I was part of the Higgs discovery team.
Who are you and how did you become interested in AI?
My name is Ellie Dobson and I became interested in AI due to my background in particle physics, where we used machine learning, alongside many other tools, to discover the Higgs boson.
What is your role at work?
I head up the data science team at Arundo Analytics, a company specialising in data-driven analytics and software for asset-heavy industries.
What are the most important concepts in AI?
It depends on who you ask. To me, it is about finding the best ways to use AI in practice, to drive business value.
Why is this exciting?
AI has been around for a long time, as my dad – whose PhD was in AI 50 years ago – likes to remind me. However, it is only recently that we have begun to acquire enough data to feed the AI algorithms sufficiently so they make useful predictions in a business setting.
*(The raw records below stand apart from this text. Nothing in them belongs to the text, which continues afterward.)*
(* ===== verification/ShellLevel.v ===== *)
(** The shell on the kernel: a session at a terminal, from the typed lines
    through [execute], the programs, [halt] and back to the prompt. *)

From Stdlib Require Import String.
From S2P Require Import Prelude Memory Layout I8259 LibMem LibString CircularBuffer Paging Ece391Fs Fs Pcb.
From S2P Require Import Terminal Screen Printf Console LineInput Machine Rtc Syscall FileTable Process Execute Boot.
From S2P Require Import Support UserSys Programs Shell Utility UserKernel UserLevel KernelShell.

#[local] Open Scope Z_scope.

(** The calls of each slot run on its kernel stack, with their locals there. *)
Record stacks_ok (stack : Z -> Z) (envs : Z -> Z -> env) : Prop := {
  sk_esp : forall j, 0 <= j < 6 -> get_pcb_from_slot j < stack j <= get_kernel_stack_base_from_slot j;
  sk_local : forall j n, 0 <= j < 6 -> get_pcb_from_slot j + sizeof_pcb_t <= e_local (envs j n) /\
                                       e_local (envs j n) + 64 <= get_kernel_stack_base_from_slot j
}.

(** * Properties *)

(** C16: the shell runs a session.  A shell in slot [i], with the literals of
    its program in memory and free slots clean, prints its banner and then, for
    each typed line, the prompt and what the command does: a file that is no
    program, or none at all, gives "no such command"; an executable is loaded
    into a free slot, runs there on the same terminal and with the arguments of
    the line, and returns to the shell, whose memory, descriptors and page
    tables are as before; a status other than zero is reported.  The line
    "exit" ends the shell with status 0 and leaves the rest of the input. *)
Theorem shell_on_kernel `{L : Layout} `{LOk : !LayoutOk L} test_suite wrapper (junk : Z -> Z) (i esp ebp : Z)
    (stack : Z -> Z) (envs : Z -> Z -> env) (programs : list Z -> option utility) (lit : string -> Z) (fuel : nat)
    (w : world) (buf : Z) (sc : screen) (q : list Z) (r : Z) :
  let U := kernel_system test_suite wrapper i esp in
  let X := kernel_shell test_suite wrapper junk esp ebp stack envs programs in
  running i esp w -> shell_ready i w -> 0 <= ebp < 0x100000000 ->
  stacks_ok stack envs -> paged buf 1024 -> shell_literals (U := U) lit buf w ->
  shell_session fuel (command_at programs w) (process_screen i w) (process_typed i w) = Some (sc, q, r) ->
  exists w', shell_main (U := U) (X := X) lit fuel w buf = Some (w', r) /\
    process_ok i w' /\ shell_ready i w' /\ process_screen i w' = sc /\ process_typed i w' = q.
Proof.
  intros U X [Hi Hesp Hok Hin Hout _] Hrd Hebp [Hst Henv] Hb Hl Hs.
  set (SS := kernel_shell_ok test_suite wrapper junk i esp ebp stack envs programs Hi Hesp Hebp Hst Henv).
  destruct (shell_spec (SS := SS) lit buf fuel w sc q r Hok Hrd Hin Hout Hb Hl Hs) as (w' & E & (R1 & R2 & _) & D & T).
  exists w'. split; [exact E|]. split; [exact R1|]. split; [exact R2|]. split; [exact D|exact T].
Qed.

(** * An example *)

Definition cat_lit (f : string) : Z := 0x804801C.

Lemma cat_buffer : paged 0x8040000 1024.
Proof. unfold paged, USER_PAGE, USER_PAGE_END. lia. Qed.

Lemma cat_placed : placed cat_lit 0x8040000 1024 not_found.
Proof.
  split; [unfold paged, USER_PAGE, USER_PAGE_END, cat_lit; vm_compute; intuition congruence|].
  split; [right; vm_compute; congruence|]. apply (bool_decide_unpack _). vm_compute. exact I.
Qed.

Definition example_programs (name : list Z) : option utility :=
  if bool_decide (name = [99; 97; 116]) then Some (cat_utility cat_lit 0x8040000 100 cat_buffer cat_placed) else None.

#[local] Abbreviation user_kmem := (kmem (w_kernel user_world)).
#[local] Abbreviation user_system := (kernel_system (L := example_layout) (fun s _ => s) 0 0 0x7FFF00).

(** The stack pointer and the locals of the calls in a slot. *)
Definition example_stack (j : Z) : Z := get_pcb_from_slot j + 8000.
Definition example_envs (j n : Z) : env := Env (get_pcb_from_slot j + 4096) [] 0 0 0.

Lemma example_stacks : stacks_ok example_stack example_envs.
Proof.
  split; [intros j Hj|intros j n Hj]; rewrite stack_base_eq by exact Hj.
  - unfold example_stack. lia.
  - cbn [e_local example_envs]. unfold sizeof_pcb_t. lia.
Qed.

Lemma user_ready : shell_ready (L := example_layout) 0 user_world.
Proof.
  split.
  - vm_compute. reflexivity.
  - vm_compute. reflexivity.
  - vm_compute. reflexivity.
  - split; [vm_compute; reflexivity|]. split; [repeat constructor; lia|vm_compute; reflexivity].
  - intros x Hx. change (@elf_magic example_layout) with 0x409050 in Hx. apply (example_boot_kept 0x409050 0x409055); lia.
  - exact user_entries.
  - intros n fd Hn _ Hfd.
    assert (F : forallb (fun n => forallb (fun fd => negb (fd_used user_kmem (get_pcb_from_slot n) fd)) (seqZ 2 6)) (seqZ 0 6)
                = true) by (vm_compute; reflexivity).
    assert (I1 : n ∈ seqZ 0 6) by (apply elem_of_seqZ; lia). assert (I2 : fd ∈ seqZ 2 6) by (apply elem_of_seqZ; lia).
    rewrite list_elem_of_In in I1, I2. rewrite forallb_forall in F. specialize (F n I1).
    rewrite forallb_forall in F. specialize (F fd I2).
    by apply negb_true_iff in F.
Qed.

Lemma user_shell_literals : shell_literals (U := user_system) user_lit 0x8060000 user_world.
Proof.
  apply Forall_forall. intros f Hf. apply user_literal. apply in_or_app. right. apply in_or_app. left. by apply list_elem_of_In.
Qed.

(** The characters of a part of the screen. *)
Definition shown (sc : screen) (from n : nat) : list Z := (fun c => c mod 256) <$> take n (drop from (cells sc)).

(** "0" is no command, "cat a" prints the file, "exit" ends the session. *)
Lemma example_session :
  (fun x => (shown x.1.1 320 22, shown x.1.1 400 24, x.1.2, x.2)) <$>
  shell_session 4 (command_at example_programs user_world) (process_screen 0 user_world) (process_typed 0 user_world)
  = Some (bytes_of "391OS> no such command", bytes_of "391OS> helloworld391OS> ", [], 0).
Proof. vm_compute. reflexivity. Qed.

Lemma shell_on_kernel_witness :
  exists w', shell_main (U := user_system)
      (X := kernel_shell (L := example_layout) (fun s _ => s) 0 (fun _ => 0) 0x7FFF00 0x7FFF80 example_stack example_envs
              example_programs) user_lit 4 user_world 0x8060000 = Some (w', 0) /\
    process_typed 0 w' = [] /\ shown (process_screen 0 w') 400 24 = bytes_of "391OS> helloworld391OS> ".
Proof.
  pose proof example_session as E.
  destruct (shell_session 4 _ _ _) as [[[sc q] r]|] eqn:Es; [|discriminate E].
  cbn [fmap option_fmap option_map fst snd] in E. injection E as _ E1 E2 E3.
  destruct (shell_on_kernel (LOk := example_layout_ok) (fun s _ => s) 0 (fun _ => 0) 0 0x7FFF00 0x7FFF80 example_stack
              example_envs example_programs user_lit 4 user_world 0x8060000 sc q r) as (w' & M & _ & _ & S & T).
  - exact user_running.
  - exact user_ready.
  - lia.
  - exact example_stacks.
  - exact (user_buffer 1024 ltac:(lia)).
  - exact user_shell_literals.
  - exact Es.
  - exists w'. split; [rewrite M, E3; reflexivity|]. split; [rewrite T; exact E2|]. rewrite S. exact E1.
Defined.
What do you think are the most interesting controversies?
I think the key issues are the extent to which AI will replace humans in decision making and what jobs those people will then be doing in the future as a result.
What is your own favourite example of AI?
A good example of AI is how sensor data and maintenance logs can be used to predict failures on complex industrial equipment.
Can you name any other good examples of big data, nationally or internationally?
I’m also intrigued by how sensor data and race information can be used to improve the performance of Formula One cars.
How do you usually explain how it works, in simple terms?
AI is about using historical data to teach an algorithm to link cause and effect from previous examples. That algorithm can then go on to make predictions based on what it has learnt.
Is there anything unique about what we do in AI here in Norway?
We have access to many interesting datasets in the industrial space in Norway. Coupled with its booming tech sector, this makes Norway an exciting place for industrial AI professionals.
Do you have a favourite big data quote?
A bad data scientist will tell you to start with the data. A good one will tell you to start with a question.